The Giant returns to Coop that night. Coop knows this time he isn’t dreaming. The Giant forgot to tell him something: don’t search for all the answers at once. He says one person saw the third man the night Laura died, and three have seen him since, but not his actual body. Only one of these, known to Coop, is ready to talk now. And one last thing: you forgot something. The Giant then creates a ball of light that goes into Coop’s throat, and the Giant is gone.
At the hospital, Ronette has truly terrifying visions of Laura being viciously murdered by BOB in the train car, and awakens.
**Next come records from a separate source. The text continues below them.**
(** The request of an insert, and its outcome. *)
Lemma insert_requests c w sql escaped data :
  curl_easy_escape sql = Some escaped -> size (insert_target c escaped) < 4096 ->
  exists r st, idx_ch_insert curl_easy_escape (Some (c, w)) (Some sql) data (size (default [] data)) = Some (r, Some st) /\
    asked_for (Request (insert_target c escaped) (Some (default [] data))) (c, w) r st.
Proof.
  intros He Hsz. unfold idx_ch_insert. rewrite He, insert_url_fits by done.
  assert (bool_decide (data = None) && negb (size (default [] data) =? 0) = false) as -> by (by destruct data).
  cbn [mbind option_bind]. unfold size at 1. rewrite Nat2Z.id, firstn_all.
  pose proof (perform_asked (insert_target c escaped) (Some (default [] data)) (c, w)) as H.
  destruct (perform _ _ _) as [r st]. by exists r, st.
Qed.

(** An insert asks for exactly what it should: one POST whose URL is the endpoint, the
    configured database and the escaped statement, and whose body is the data byte for
    byte.  Its status is what the server's answer means: OK for an HTTP status below 400,
    REMOTE for one above, TIMEOUT when libcurl timed out, NETWORK for any other failure
    or when the answer found no memory; the exception code is that of the last header
    that carries one, and 0 otherwise. *)
Theorem ch_insert_exact c w sql escaped data :
  curl_easy_escape sql = Some escaped -> size (insert_target c escaped) < 4096 ->
  exists r st, idx_ch_insert curl_easy_escape (Some (c, w)) (Some sql) data (size (default [] data)) = Some (r, Some st) /\
    asked_for (Request (insert_target c escaped) (Some (default [] data))) (c, w) r st.
Proof. apply insert_requests. Qed.

(** A statement is sent as the body, and its answer is the whole response. *)
Theorem ch_query_exact c w sql wanted :
  size (query_target c) < 1024 ->
  exists r st, idx_ch_query curl_easy_escape (Some (c, w)) (Some sql) wanted = Some (r, Some st) /\
  let ex := next_exchange w in
  (exists r0, asked st.2 = asked w ++ [(Request (query_target c) (Some sql), r0)]) /\
  match r with
  | Ok answer => outcome ex = Ok tt /\ answer = if wanted then Some (concat (ex_chunks ex)) else None
  | Err e => outcome ex = Err e \/ (e = IDX_ERR_NETWORK \/ e = IDX_ERR_NO_MEMORY) /\ In false (mem w)
  end.
Proof.
  intros Hsz. unfold idx_ch_query, query_url. rewrite append_database_fits by done. cbn [fmap option_fmap option_map mbind option_bind fst].
  pose proof (perform_asked (query_target c) (Some sql) (c, w)) as H. unfold mbind, call_bind.
  destruct (perform _ _ _) as [[[]|e] [c1 w1]]; destruct H as (_ & _ & Ha & Hm & _ & Hr); cbn [fst snd] in *.
  - destruct Hr as [[Ho Hd]|[? _]]; [|done]. unfold take_result. destruct wanted; cbn [negb].
    + assert (forall h, In false h -> h `suffix_of` mem w1 -> In false (mem w)) as Hin.
      { intros h Hf [k Ek]. destruct Hm as [k' ->]. rewrite Ek. apply in_or_app. right. apply in_or_app. by right. }
      destruct (mem w1) as [|b1 [|b2 h]]; cbn [malloc].
      * eexists _, _. split; [done|]. split; [by eexists|]. by rewrite <- Ho, Hd.
      * destruct b1; cbn [negb orb]; eexists _, _; (split; [done|]); (split; [by eexists|]); [by rewrite <- Ho, Hd|].
        right. split; [by right|]. apply (Hin [false]); [by left|by exists []].
      * destruct b1, b2; cbn [negb orb]; eexists _, _; (split; [done|]); (split; [by eexists|]); [by rewrite <- Ho, Hd|..];
          right; (split; [by right|]).
        -- apply (Hin (true :: false :: h)); [right; by left|by exists []].
        -- apply (Hin (false :: true :: h)); [by left|by exists []].
        -- apply (Hin (false :: false :: h)); [by left|by exists []].
    + eexists _, _. split; [done|]. split; [by eexists|]. by rewrite <- Ho.
  - eexists _, _. split; [done|]. split; [by eexists|]. destruct Hr as [[Ho _]|[He Hin]]; [by left|].
    injection He as ->. right. split; [by left|done].
Qed.

(** An endpoint of 1024 characters or more makes a query write its database past the end
    of the URL. *)
Theorem ch_url_overflow c w db escaped sql wanted :
  database c = Some db -> curl_easy_escape db = Some escaped -> 1024 <= size (base_url c) ->
  idx_ch_query curl_easy_escape (Some (c, w)) (Some sql) wanted = None.
Proof.
  intros Hd He Hsz. unfold idx_ch_query, query_url, append_database. rewrite Hd, He. unfold print_at.
  assert (1024 < size (base_url c ++ [47])) by (unfold size in *; rewrite length_app; simpl; lia).
  rewrite (proj2 (Z.ltb_ge _ 1024)), (proj2 (Z.eqb_neq _ 1024)) by lia. done.
Qed.

End Requests.

(** When the copy of the database's name finds no memory the connection opens all the
    same, on the server's default database. *)
Theorem ch_open_drops_database :
  exists o h c h', opt_database o = Some (lit "solana") /\ idx_ch_open (Some o) true h = (Ok c, h') /\ database c = None.
Proof.
  exists (ChOptions (Some (lit "http://h")) (Some (lit "solana")) None None 0 0), [true; true; false].
  eexists _, _. split; [done|]. split; vm_compute; reflexivity.
Qed.

(** ** The interface the store writes through *)

Class ChOps (C : Type) := {
  ch_query : C -> bytes -> result unit * C;
  ch_insert : C -> bytes -> idx_slice -> result unit * C;
  ch_target : C -> bytes -> option bytes;
  ch_sent : C -> list (bytes * bytes * result unit)
}.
All in all, then, season 2 opens with a big damn bang. Right from the first scene they’re tackling all the loose ends from the season 1 finale, and they take giant strides – pun intended – towards starting to wrap up the case of Laura’s murder. Lynch returns to direct and he and Frost collaborated on the script for the first time since episode 3, and as such this is a re-establishment of the narrative and visual aesthetics that make TWIN PEAKS TWIN PEAKS. They bring back the expected quirks – for example the local who hollers, “Hot damn that’s good pie!” in the first diner scene – and they throw a heap of the unexpected on us by turning a major corner in the central mystery. This was the first full season order the series received, meaning unlike season 1, there were 22 episodes to air this time around, three times as many as had already aired, and with 21 still to go, audiences were starting to realize that they were on the verge of a solution. The final sequence of the episode – which for my money is the most frightening TWIN PEAKS ever gets with the shrieking and screaming and killing and that terrible, terrible eye contact from Laura – made it a certified fact that BOB was Laura’s killer. That would be like THE X-FILES finding definitive proof of aliens a dozen episodes in to its 10-season run. The only questions left, it would seem, are who exactly is BOB, and where is he? That is, those would be the only questions left if in revealing them, Lynch hadn’t also asked a much larger question, one that would set the tone for the show past the “resolution” of Laura Palmer’s murder: sure, there’s an ending coming, but what the hell is it going to be?
The decision to wrap up the central mystery sooner than later came from the network, not Lynch and Frost, and this for many folks is the central executive decision that tanked the show. If the creators had been left to their own devices, who knows how or for how long they might have let the case play out. But that wasn’t what happened, as even with phenomena the bottom line trumps the narrative, and as a result we got this episode, which can be viewed, I think, as almost like the other side of the coin of the quiet and atmospheric pilot, or a negative version. There’s so much information crammed in here the characterization is mostly expository, in contrast to the pilot, where the info was scant and the characters took center stage. Wherever we’re being led at the end of the season 2 premiere, we know it’s nowhere expected, which is precisely what we were expecting.